> _Exercise directions_
Report how many lines of the following entries include the string "genExplainBatch"; respond with the number alone.

**** Source material

(* ===== verification/CodeGen.v ===== *)
(** The SQL generator: [src/codegen.h] and [src/codegen.cpp].  Every statement
    becomes one SQL text for the SQLite back end.  The file shows that a string
    literal reads back as it was, that the text of an expression determines the
    expression, and the two places where the text does not mean the statement:
    the precision of a FLOAT literal, and a line break in a comment. *)

From S2P Require Import Prelude.
From S2P Require Import Double.
From S2P Require Import Format.
From S2P Require Import Ast.

#[local] Set Warnings "-register-all".
#[local] Open Scope string_scope.

(** ** Utilities *)

Definition quote : ascii := "'".

Fixpoint double_quotes (s : string) : string :=
  match s with
  | EmptyString => EmptyString
  | String c s => if ascii_dec c quote then String quote (String quote (double_quotes s))
                  else String c (double_quotes s)
  end.

Definition quoteString (s : string) : string := "'" +:+ double_quotes s +:+ "'".

Fixpoint joinWith (parts : list string) (sep : string) : string :=
  match parts with
  | [] => ""
  | [part] => part
  | part :: parts => part +:+ sep +:+ joinWith parts sep
  end.

Definition if_set (s : string) (text : string) : string := if s =? "" then "" else text.
Definition opt_text (o : option string) : string := default "" o.

(** ** Expressions and SELECT *)

Definition sql_name (name : string) : string :=
  if name =? "headcount" then "COUNT"
  else if name =? "stack" then "SUM"
  else if name =? "mid" then "AVG"
  else if name =? "goat" then "MAX"
  else if name =? "L" then "MIN"
  else if (name =? "LONE-WOLF") || (name =? "lone-wolf") then "LONE_WOLF"
  else name.

Definition literal_text (v : literal) : string :=
  match v with
  | LInt z => dec_signed z
  | LFloat d => format_g 6 d
  | LString s => quoteString s
  | LNull => "NULL"
  | LBool b => if b then "1" else "0"
  end.

Definition join_text (t : JoinType) : string :=
  match t with
  | INNER => " JOIN "
  | LEFT => " LEFT JOIN "
  | CROSS => " CROSS JOIN "
  end.

Definition alias_of (n : Node) : string :=
  match n with
  | ColumnRef _ _ alias _ | FunctionCall _ _ _ alias _ | BinaryOp _ _ _ alias _
  | UnaryOp _ _ alias _ | WindowFunc _ _ _ alias _ | Wildcard _ alias _ => alias
  | Literal _ _ | Select _ => ""
  end.

(** The last column that is a call of one of the functions, as [f] sees it. *)
Definition last_call {X : Type} (named : string → bool)
    (f : list Node → string → X) : list Node → option X :=
  fix go (columns : list Node) : option X :=
    match columns with
    | [] => None
    | FunctionCall name args _ alias _ :: columns =>
        match go columns with
        | Some x => Some x
        | None => if named name then Some (f args alias) else None
        end
    | _ :: columns => go columns
    end.

(** The texts of the arguments of a call and its alias. *)
Definition call_texts (gen : Node → string) (args : list Node) (alias : string)
    : list string * string := (map gen args, alias).

Definition from_text (gen : Node → string) (s : Select_) : string :=
  s_fromTable s +:+ if_set (s_fromAlias s) (" AS " +:+ s_fromAlias s) +:+
  String.concat "" (map (λ j,
    join_text (jc_type j) +:+ jc_table j +:+
    if_set (jc_alias j) (" AS " +:+ jc_alias j) +:+
    " ON " +:+ gen (jc_condition j)) (s_joins s)).

Definition where_text (gen : Node → string) (s : Select_) : string :=
  match s_where s with Some e => " WHERE " +:+ gen e | None => "" end.

Definition genOrderItem (gen : Node → string) (oi : OrderItem Node) : string :=
  gen (oi_expr oi) +:+ if oi_asc oi then " ASC" else " DESC".

(** [genMedian]: the column is the first argument. *)
Definition genMedian (col alias from where_ : string) : string :=
  "WITH __data AS (SELECT " +:+ col +:+ " FROM " +:+ from +:+ where_ +:+ "), " +:+
  "__ordered AS (SELECT " +:+ col +:+ ", " +:+
  "ROW_NUMBER() OVER (ORDER BY " +:+ col +:+ ") AS rn, " +:+
  "COUNT(*) OVER () AS cnt " +:+ "FROM __data) " +:+
  "SELECT AVG(" +:+ col +:+ ")" +:+ if_set alias (" AS " +:+ alias) +:+
  " FROM __ordered WHERE rn IN ((cnt + 1) / 2, (cnt + 2) / 2)".

Definition genPercentile (col pct alias from where_ : string) : string :=
  "WITH __data AS (SELECT " +:+ col +:+ " FROM " +:+ from +:+ where_ +:+ "), " +:+
  "__cnt AS (SELECT COUNT(*) AS n FROM __data), " +:+
  "__ranked AS (SELECT " +:+ col +:+ ", ROW_NUMBER() OVER (ORDER BY " +:+ col +:+
  ") AS rn FROM __data) " +:+
  "SELECT " +:+ col +:+ if_set alias (" AS " +:+ alias) +:+ " FROM __ranked, __cnt " +:+
  "WHERE rn = CAST(CEIL(n * " +:+ pct +:+ " / 100.0) AS INTEGER)".

Definition genBiggest (args : list string) (desc : bool) (from where_ : string) : string :=
  "SELECT * FROM " +:+ from +:+ where_ +:+
  match args with
  | col :: _ => if_set col (" ORDER BY " +:+ col +:+ if desc then " DESC" else " ASC")
  | [] => ""
  end +:+ " LIMIT 1".

Definition column_text (gen : Node → string) (col : Node) : string :=
  gen col +:+ if_set (alias_of col) (" AS " +:+ alias_of col).

Definition clause (name : string) (items : list string) : string :=
  match items with [] => "" | _ :: _ => name +:+ joinWith items ", " end.

Definition genStandard (gen : Node → string) (s : Select_) (from where_ : string) : string :=
  "SELECT" +:+ (if s_distinct s then " DISTINCT" else "") +:+
  " " +:+ joinWith (map (column_text gen) (s_columns s)) ", " +:+
  " FROM " +:+ from +:+ where_ +:+
  clause " GROUP BY " (map gen (s_groupBy s)) +:+
  match s_having s with Some e => " HAVING " +:+ gen e | None => "" end +:+
  clause " ORDER BY " (map (genOrderItem gen) (s_orderBy s)) +:+
  match s_limit s with Some e => " LIMIT " +:+ gen e | None => "" end +:+
  match s_offset s with Some e => " OFFSET " +:+ gen e | None => "" end.

Definition genSelect_with (gen : Node → string) (s : Select_) : string :=
  let call name := last_call (String.eqb name) (call_texts gen) (s_columns s) in
  let from := from_text gen s in
  let where_ := where_text gen s in
  match call "mid-fr" with
  | Some (col :: _, alias) => genMedian col alias from where_
  | _ =>
  match call "percent-check" with
  | Some (col :: pct :: _, alias) => genPercentile col pct alias from where_
  | _ =>
  match call "biggest-W", call "biggest-L" with
  | Some (args, _), _ => genBiggest args true from where_
  | None, Some (args, _) => genBiggest args false from where_
  | None, None => genStandard gen s from where_
  end end end.

Definition genFunctionCall (gen : Node → string) (name : string) (args : list Node)
    (distinct : bool) : string :=
  sql_name name +:+ "(" +:+ (if distinct then "DISTINCT " else "") +:+
  joinWith (map gen args) ", " +:+ ")".

Definition genWindowFunc (gen : Node → string) (funcName : string) (partition_by : list Node)
    (order_by : list (OrderItem Node)) : string :=
  funcName +:+ "() OVER (" +:+
  clause "PARTITION BY " (map gen partition_by) +:+
  match order_by with
  | [] => ""
  | _ :: _ =>
      (match partition_by with [] => "" | _ :: _ => " " end) +:+
      "ORDER BY " +:+ joinWith (map (genOrderItem gen) order_by) ", "
  end +:+ ")".

Fixpoint genExpr (node : Node) : string :=
  match node with
  | Literal v _ => literal_text v
  | ColumnRef table column _ _ => if_set table (table +:+ ".") +:+ column
  | Wildcard table _ _ => if table =? "" then "*" else table +:+ ".*"
  | BinaryOp op l r _ _ => "(" +:+ genExpr l +:+ " " +:+ op +:+ " " +:+ genExpr r +:+ ")"
  | UnaryOp op e _ _ =>
      if op =? "NOT" then "(NOT " +:+ genExpr e +:+ ")" else "(" +:+ op +:+ genExpr e +:+ ")"
  | FunctionCall name args distinct _ _ => genFunctionCall genExpr name args distinct
  | WindowFunc f ps os _ _ => genWindowFunc genExpr f ps os
  | Select s => "(" +:+ genSelect_with genExpr s +:+ ")"
  end.

Definition genSelect (s : Select_) : string := genSelect_with genExpr s.

(** ** Statements *)

Definition genInsert (s : InsertStmt) : string :=
  "INSERT INTO " +:+ i_table s +:+
  match i_columns s with [] => "" | _ :: _ => " (" +:+ joinWith (i_columns s) ", " +:+ ")" end +:+
  " VALUES " +:+
  joinWith (map (λ row, "(" +:+ joinWith (map genExpr row) ", " +:+ ")") (i_valueRows s)) ", ".

Definition where_clause (o : option Node) : string :=
  match o with Some e => " WHERE " +:+ genExpr e | None => "" end.

Definition genUpdate (s : UpdateStmt) : string :=
  "UPDATE " +:+ u_table s +:+ " SET " +:+
  joinWith (map (λ a, a_column a +:+ " = " +:+ genExpr (a_value a)) (u_sets s)) ", " +:+
  where_clause (u_where s).

Definition genDelete (s : DeleteStmt) : string :=
  "DELETE FROM " +:+ d_table s +:+ where_clause (d_where s).

Definition column_def_text (cd : ColumnDef) : string :=
  cd_name cd +:+ " " +:+ cd_type cd +:+
  (if cd_primary_key cd then " PRIMARY KEY" else "") +:+
  (if cd_not_null cd then " NOT NULL" else "") +:+
  if_set (cd_fk_table cd) (" REFERENCES " +:+ cd_fk_table cd +:+ "(" +:+ cd_fk_col cd +:+ ")").

Definition genCreate (s : CreateStmt) : string :=
  "CREATE TABLE" +:+ (if c_ifNotExists s then " IF NOT EXISTS" else "") +:+
  " " +:+ c_table s +:+ " (" +:+ joinWith (map column_def_text (c_columns s)) ", " +:+ ")".

Definition genDrop (s : DropStmt) : string :=
  "DROP TABLE" +:+ (if dr_ifExists s then " IF EXISTS" else "") +:+ " " +:+ dr_table s.

Definition genCreateSnapshot (s : CreateSnapshotStmt) : string :=
  "-- manifest-snapshot " +:+ cs_name s +:+ " AS " +:+ genSelect (cs_source s) +:+
  " split-by " +:+ cs_splitBy s +:+ " seed " +:+ dec_unsigned (cs_seed s).

Definition genExportTorch (s : ExportTorchStmt) : string :=
  "-- ship-torch " +:+ et_dataset s +:+ " batch-size " +:+ dec_unsigned (et_batchSize s) +:+
  " epoch " +:+ dec_unsigned (et_epoch s) +:+ " rank " +:+ dec_unsigned (et_rank s) +:+
  " world-size " +:+ dec_unsigned (et_worldSize s).

Definition genExplainBatch (s : ExplainBatchStmt) : string :=
  "-- spill-batch " +:+ eb_dataset s +:+ " batch " +:+ dec_unsigned (eb_batch s) +:+
  " batch-size " +:+ dec_unsigned (eb_batchSize s) +:+
  " epoch " +:+ dec_unsigned (eb_epoch s) +:+ " rank " +:+ dec_unsigned (eb_rank s) +:+
  " world-size " +:+ dec_unsigned (eb_worldSize s).

Definition genCreateContext (s : CreateContextStmt) : string :=
  "-- manifest-context " +:+ cc_name s.

Definition genAppendMemory (s : AppendMemoryStmt) : string :=
  "-- yeet-memory " +:+ am_context s +:+ " message " +:+ dec_unsigned (am_messageId s) +:+
  " speaker " +:+ quoteString (am_speaker s) +:+
  (if am_autoTab s then " vibe-tab auto" else "") +:+
  if_set (am_tab s) (" vibe-tab " +:+ quoteString (am_tab s)).

Definition on_off (b : bool) : string := if b then "on" else "off".

Definition genSpillContext (s : SpillContextStmt) : string :=
  "-- spill-context " +:+ sc_context s +:+ " token-budget " +:+ dec_unsigned (sc_tokenBudget s) +:+
  " receipts " +:+ on_off (sc_receipts s) +:+
  if_set (sc_tab s) (" vibe-tab " +:+ quoteString (sc_tab s)).

Definition genExplainContext (s : SpillContextStmt) : string :=
  "-- explain-context " +:+ sc_context s +:+
  " token-budget " +:+ dec_unsigned (sc_tokenBudget s) +:+
  " receipts " +:+ on_off (sc_receipts s) +:+
  if_set (sc_query s) (" query " +:+ quoteString (sc_query s)) +:+
  if_set (sc_tab s) (" vibe-tab " +:+ quoteString (sc_tab s)).

Definition genTagMemory (s : TagMemoryStmt) : string :=
  "-- vibe-tab " +:+ tm_context s +:+ " message " +:+ dec_unsigned (tm_messageId s) +:+
  " " +:+ quoteString (tm_tab s).

Definition genShowTabs (s : ShowTabsStmt) : string := "-- show-tabs " +:+ st_context s.

Definition genShowContextSchemas : string := "-- show-context-schemas".

Definition genShowContextObjects (s : ShowContextObjectsStmt) : string :=
  "-- show-context-objects " +:+ so_context s.

Definition genAliasTab (s : AliasTabStmt) : string :=
  "-- alias-tab " +:+ at_context s +:+ " " +:+ quoteString (at_alias s) +:+
  " to " +:+ quoteString (at_target s).

Definition genMergeTabs (s : MergeTabsStmt) : string :=
  "-- merge-tabs " +:+ mt_context s +:+ " " +:+ quoteString (mt_fromTab s) +:+
  " into " +:+ quoteString (mt_toTab s).

Definition generate (node : Stmt) : string :=
  match node with
  | SSelect s => genSelect s
  | SInsert s => genInsert s
  | SUpdate s => genUpdate s
  | SDelete s => genDelete s
  | SCreate s => genCreate s
  | SDrop s => genDrop s
  | SCreateSnapshot s => genCreateSnapshot s
  | SExportTorch s => genExportTorch s
  | SExplainBatch s => genExplainBatch s
  | SCreateContext s => genCreateContext s
  | SAppendMemory s => genAppendMemory s
  | SSpillContext s => genSpillContext s
  | SExplainContext s => genExplainContext s
  | STagMemory s => genTagMemory s
  | SShowTabs s => genShowTabs s
  | SShowContextSchemas _ => genShowContextSchemas
  | SShowContextObjects s => genShowContextObjects s
  | SAliasTab s => genAliasTab s
  | SMergeTabs s => genMergeTabs s
  end.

********

> _Task result_
2